For years we only used fresh cranberries as decorations, either stringing them for the tree or pilling them in a beautiful bowl. They have a gorgeous color and add a very festive cheer around the house during the holidays, but I think I missed an opportunity during all those years to add these berries to our menu since these berries are very nutritious. I have read they have antioxidant, anti-inflammatory and anti-cancer benefits and are a good source of vitamin C and dietary fiber.
But have you ever bit into a raw cranberry? I was brave once and tried just one and as my lips puckered, I knew that I couldn't ever imagine myself serving or eating a raw cranberry until now.
When I was growing up the only way I ever ate any kind of cranberries was in that canned cranberry sauce around Thanksgiving. You know, that jellied stuff that your mom would cut out both ends of the cranberry sauce can and slide the entire contents out, then slice it to accompany your Thanksgiving turkey? I'm not saying there is anything wrong with that, I still love that stuff and our favorite way to serve it is on our chicken or turkey sandwiches.
But in the last few years we have expanded our horizons and we begin cooking with cranberries either in muffins or in homemade cranberry sauce and we have even tried dehydrating them. It still amazes me that when cranberries are cooked or dehydrated the little berries totally change from bitter to sweet and delicious, you know one of the mysteries of nature. But as in most fruits or veggies, some of the nutrients are lost in the cooking process so it's a trade off.

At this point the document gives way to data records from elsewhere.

(** A replacement that, for every match, differs from the matched text only
    in characters of the class [drop] changes the whole text only in such
    characters. *)
Lemma replace_from_erase p tpl drop :
  (forall s ms r, match_here p s = Some (ms, r) ->
     erase drop (tpl ms) = erase drop (matched ms)) ->
  forall s k, (k <= String.length s)%nat ->
    erase drop (replace_from p tpl s k) = erase drop (after k s).
Proof.
  intros Htpl. induction s as [|c s' IH]; intros k Hk.
  - destruct k; reflexivity.
  - destruct k as [|k']; cbn [replace_from after].
    2:{ apply IH. cbn in Hk. lia. }
    assert (Hkeep : erase drop (String c (replace_from p tpl s' 0))
                    = erase drop (String c s')).
    { cbn [erase]. rewrite (IH 0%nat) by lia. reflexivity. }
    destruct (match_here p (String c s')) as [[ms r]|] eqn:Hmatch; [|exact Hkeep].
    destruct (String.length (matched ms)) as [|j] eqn:Hlength; [exact Hkeep|].
    destruct (match_here_sound _ _ _ _ Hmatch) as [_ Hs].
    rewrite erase_app, (Htpl _ _ _ Hmatch).
    destruct (matched ms) as [|c' m'] eqn:Hm; [discriminate Hlength|].
    rewrite app_cons in Hs. injection Hs as -> ->.
    cbn in Hlength. injection Hlength as <-.
    rewrite IH by (rewrite append_length; lia).
    rewrite after_app, <- erase_app, app_cons. reflexivity.
Qed.

Lemma replace_all_erase p tpl drop s :
  (forall s0 ms r, match_here p s0 = Some (ms, r) ->
     erase drop (tpl ms) = erase drop (matched ms)) ->
  erase drop (replace_all p tpl s) = erase drop s.
Proof.
  intros Htpl. unfold replace_all.
  rewrite (replace_from_erase p tpl drop Htpl s 0%nat) by lia. reflexivity.
Qed.

Definition comma (c : ascii) : bool := Ascii.eqb c ",".
Definition double_quote (c : ascii) : bool := Ascii.eqb c dquote.
Definition quote_or_space (c : ascii) : bool :=
  Ascii.eqb c dquote || Ascii.eqb c squote || is_space c.
Definition punctuation (c : ascii) : bool := comma c || quote_or_space c.

Lemma fits_chr c m : fits (One (chr c)) m -> m = String c EmptyString.
Proof.
  intros (c' & -> & Hc). unfold chr in Hc. apply Ascii.eqb_eq in Hc as ->.
  reflexivity.
Qed.

Lemma removeTrailingCommas_erase s :
  erase comma (removeTrailingCommas s) = erase comma s.
Proof.
  apply replace_all_erase. intros s0 ms r Hmatch.
  destruct (match_here_sound _ _ _ _ Hmatch) as [Hfits _].
  inversion Hfits as [|? m0 ? ms0 H0 Hfits0]; subst.
  inversion Hfits0 as [|? m1 ? ms1 H1 Hfits1]; subst.
  inversion Hfits1 as [|? m2 ? ms2 H2 Hfits2]; subst.
  inversion Hfits2; subst.
  apply fits_chr in H0 as ->.
  rewrite !matched_cons. cbn [piece nth]. unfold matched. cbn [String.concat].
  rewrite app_empty_r, app_cons, app_empty_l. reflexivity.
Qed.

Lemma quoteKeys_erase s :
  erase double_quote (quoteKeys s) = erase double_quote s.
Proof.
  apply replace_all_erase. intros s0 ms r Hmatch.
  destruct (match_here_sound _ _ _ _ Hmatch) as [Hfits _].
  inversion Hfits as [|? m0 ? ms0 H0 Hfits0]; subst.
  inversion Hfits0 as [|? m1 ? ms1 H1 Hfits1]; subst.
  inversion Hfits1 as [|? m2 ? ms2 H2 Hfits2]; subst.
  inversion Hfits2 as [|? m3 ? ms3 H3 Hfits3]; subst.
  inversion Hfits3 as [|? m4 ? ms4 H4 Hfits4]; subst.
  inversion Hfits4; subst.
  apply fits_chr in H4 as ->.
  rewrite !matched_cons. cbn [piece nth]. unfold matched. cbn [String.concat].
  rewrite !erase_app. reflexivity.
Qed.

Lemma doubleQuoteValues_erase s :
  erase quote_or_space (doubleQuoteValues s) = erase quote_or_space s.
Proof.
  apply replace_all_erase. intros s0 ms r Hmatch.
  destruct (match_here_sound _ _ _ _ Hmatch) as [Hfits _].
  inversion Hfits as [|? m0 ? ms0 H0 Hfits0]; subst.
  inversion Hfits0 as [|? m1 ? ms1 H1 Hfits1]; subst.
  inversion Hfits1 as [|? m2 ? ms2 H2 Hfits2]; subst.
  inversion Hfits2 as [|? m3 ? ms3 H3 Hfits3]; subst.
  inversion Hfits3 as [|? m4 ? ms4 H4 Hfits4]; subst.
  inversion Hfits4; subst.
  apply fits_chr in H0 as ->. apply fits_chr in H2 as ->. apply fits_chr in H4 as ->.
  rewrite !matched_cons. cbn [piece nth]. unfold matched. cbn [String.concat].
  rewrite !erase_app.
  rewrite (erase_every quote_or_space is_space m1); [reflexivity | | exact H1].
  intros c Hc. unfold quote_or_space. rewrite Hc. apply orb_true_r.
Qed.

(** The repair changes nothing but punctuation. The first replacement only
    removes commas, the second only adds double quotes, the third only
    changes quotes and white space; so the repaired text and the text the
    repair starts from (the trimmed content, or the part of it in braces)
    are the same once commas, quotes and white space are left out: no
    letter, digit, brace, bracket or colon is added, lost or moved. *)
Theorem repair_changes_punctuation_only (s : string) :
  erase comma (removeTrailingCommas s) = erase comma s
  /\ erase double_quote (quoteKeys s) = erase double_quote s
  /\ erase quote_or_space (doubleQuoteValues s) = erase quote_or_space s
  /\ erase punctuation (repair s) = erase punctuation (extractJson (trim s)).
Proof.
  split; [apply removeTrailingCommas_erase|].
  split; [apply quoteKeys_erase|].
  split; [apply doubleQuoteValues_erase|].
  unfold repair.
  rewrite <- (erase_erase punctuation quote_or_space (doubleQuoteValues _)),
    doubleQuoteValues_erase, erase_erase.
  2,3: intros c Hc; unfold punctuation; rewrite Hc; apply orb_true_r.
  rewrite <- (erase_erase punctuation double_quote (quoteKeys _)),
    quoteKeys_erase, erase_erase.
  2,3: intros c Hc; unfold punctuation, quote_or_space, double_quote in *;
       rewrite Hc; rewrite ?orb_true_r; reflexivity.
  rewrite <- (erase_erase punctuation comma (removeTrailingCommas _)),
    removeTrailingCommas_erase, erase_erase.
  2,3: intros c Hc; unfold punctuation; rewrite Hc; reflexivity.
  reflexivity.
Qed.

Lemma every_app cls (a b : string) :
  every cls (a +:+ b) = every cls a && every cls b.
Proof.
  induction a as [|x a IH]; [reflexivity|]. rewrite app_cons. cbn.
  rewrite IH, andb_assoc. reflexivity.
Qed.

(** The greedy star of [braces]: it gives back characters until the last
    closing brace of the text. *)
Lemma star_any_last s :
  match match_here [Star any; One (chr "}")] s with
  | Some (ms, r) =>
      exists m, ms = [m; "}"] /\ s = m +:+ "}" +:+ r /\ every (is_not "}") r = true
  | None => every (is_not "}") s = true
  end.
Proof.
  induction s as [|c s' IH]; [reflexivity|].
  cbn [match_here] in IH |- *. change (any c) with true. cbn iota.
  match goal with
  | |- context [match ?star s' with _ => _ end] =>
      destruct (star s') as [[ms r]|] eqn:Hstar
  end.
  - destruct IH as (m & -> & -> & Hr).
    exists (String c m). rewrite app_cons. auto.
  - unfold chr at 1. unfold is_not in *. cbn [every].
    destruct (Ascii.eqb_spec "}"%char c) as [<-|Hne].
    + exists "". rewrite app_empty_l. auto.
    + rewrite IH, andb_true_r. apply negb_true_iff, Ascii.eqb_neq. congruence.
Qed.

Lemma search_braces s :
  match search braces s with
  | Some m =>
      exists pre body post,
        s = pre +:+ "{" +:+ body +:+ "}" +:+ post
        /\ every (is_not "{") pre = true
        /\ every (is_not "}") post = true
        /\ m = "{" +:+ body +:+ "}"
  | None =>
      forall pre rest, s = pre +:+ "{" +:+ rest -> every (is_not "}") rest = true
  end.
Proof.
  induction s as [|c s' IH].
  - cbn. intros [|x pre] rest H; discriminate H.
  - cbn [search]. unfold braces at 1. cbn [match_here].
    pose proof (star_any_last s') as Hstar. cbn [match_here] in Hstar.
    unfold chr at 1.
    destruct (Ascii.eqb_spec "{"%char c) as [<-|Hne].
    + match goal with
      | |- context [match ?star s' with _ => _ end] =>
          destruct (star s') as [[ms r]|] eqn:Hmatch
      end.
      * destruct Hstar as (m & -> & -> & Hr).
        exists "", m, r. rewrite app_empty_l, !matched_cons.
        unfold matched. cbn [String.concat]. rewrite app_empty_r.
        rewrite !app_cons, !app_empty_l. auto.
      * assert (Hsuffix : forall pre rest,
                  s' = pre +:+ rest -> every (is_not "}") rest = true).
        { intros pre rest ->. rewrite every_app in Hstar.
          apply andb_true_iff in Hstar as [_ H]. exact H. }
        destruct (search braces s') as [m|].
        -- exfalso. destruct IH as (pre & body & post & -> & _).
           pose proof (Hsuffix (pre +:+ "{" +:+ body) ("}" +:+ post)) as H.
           rewrite !append_assoc in H. specialize (H eq_refl).
           rewrite app_cons in H. cbn in H. discriminate H.
        -- intros pre rest Hs. destruct pre as [|x pre].
           ++ rewrite app_empty_l, app_cons, app_empty_l in Hs.
              injection Hs as <-. apply (Hsuffix ""). reflexivity.
           ++ rewrite app_cons in Hs. injection Hs as _ ->.
              apply (Hsuffix (pre +:+ "{")). rewrite append_assoc. reflexivity.
    + destruct (search braces s') as [m|].
      * destruct IH as (pre & body & post & -> & Hpre & Hpost & ->).
        exists (String c pre), body, post. rewrite app_cons.
        split; [reflexivity|]. split; [|auto].
        cbn [every]. rewrite Hpre, andb_true_r. unfold is_not.
        apply negb_true_iff, Ascii.eqb_neq. congruence.
      * intros pre rest Hs. destruct pre as [|x pre].
        -- rewrite app_empty_l, app_cons in Hs. injection Hs as Hc _.
           congruence.
        -- rewrite app_cons in Hs. injection Hs as _ ->.
           apply (IH pre rest). reflexivity.
Qed.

Raw cranberries can be chopped and sparingly added in a variety of dishes such as in a spinach salad, in a chicken salad or topped over yogurt where the tart taste accents the dish but not overwhelms it.
But since raw cranberries are so bitter, the best option is to add some sweetness to them such as sugar or by mixing them with sweeter fruits. This way the health benefits are not reduced and they are more pleasing to the palate.
This Cranberry Salad with Pineapples and Marshmallows is made with fresh cranberries which adds just the right touch to a otherwise too sweet fruit salad. And by mixing them with sugar and left standing overnight, it mitigates the bitter of the cranberries but leaves the health benefits. I think its the Mary Poppins theory we knew as children, "A spoonful of sugar helps the medicine go down". But the real reason I make this salad is that it is delicious with just the right clash of bitter and sweet flavor plus it's just gorgeous.
It's so sad that I only make it during the Thanksgiving and Christmas holidays but that's the only time I can find fresh cranberries in my local market. I do have cravings for it all year long and it's always been a hit here on the Ranch and of course we think it's the best way to eat fresh cranberries.
(Don't forget to scroll to the bottom for other cranberry recipes)
Cranberry Salad with Pineapples and Marshmallows
- 1 package of Fresh Cranberries
- 1/2 cup of sugar
- 15.5 oz can of crushed pineapple, drained
- 1 package of miniature marshmallows
- 1 cup of chopped pecans
- 1/2 pint of heavy whipping cream, whipped
1. Coarsely chop cranberries in a food processor
2. Place chopped cranberries, sugar and marshmallows in a plastic bowl and mix well, cover and let set in fridge overnight
3. Remove from fridge and add the pineapple, and pecans and fold in the whipped cream
4. Store covered in fridge until ready to serve.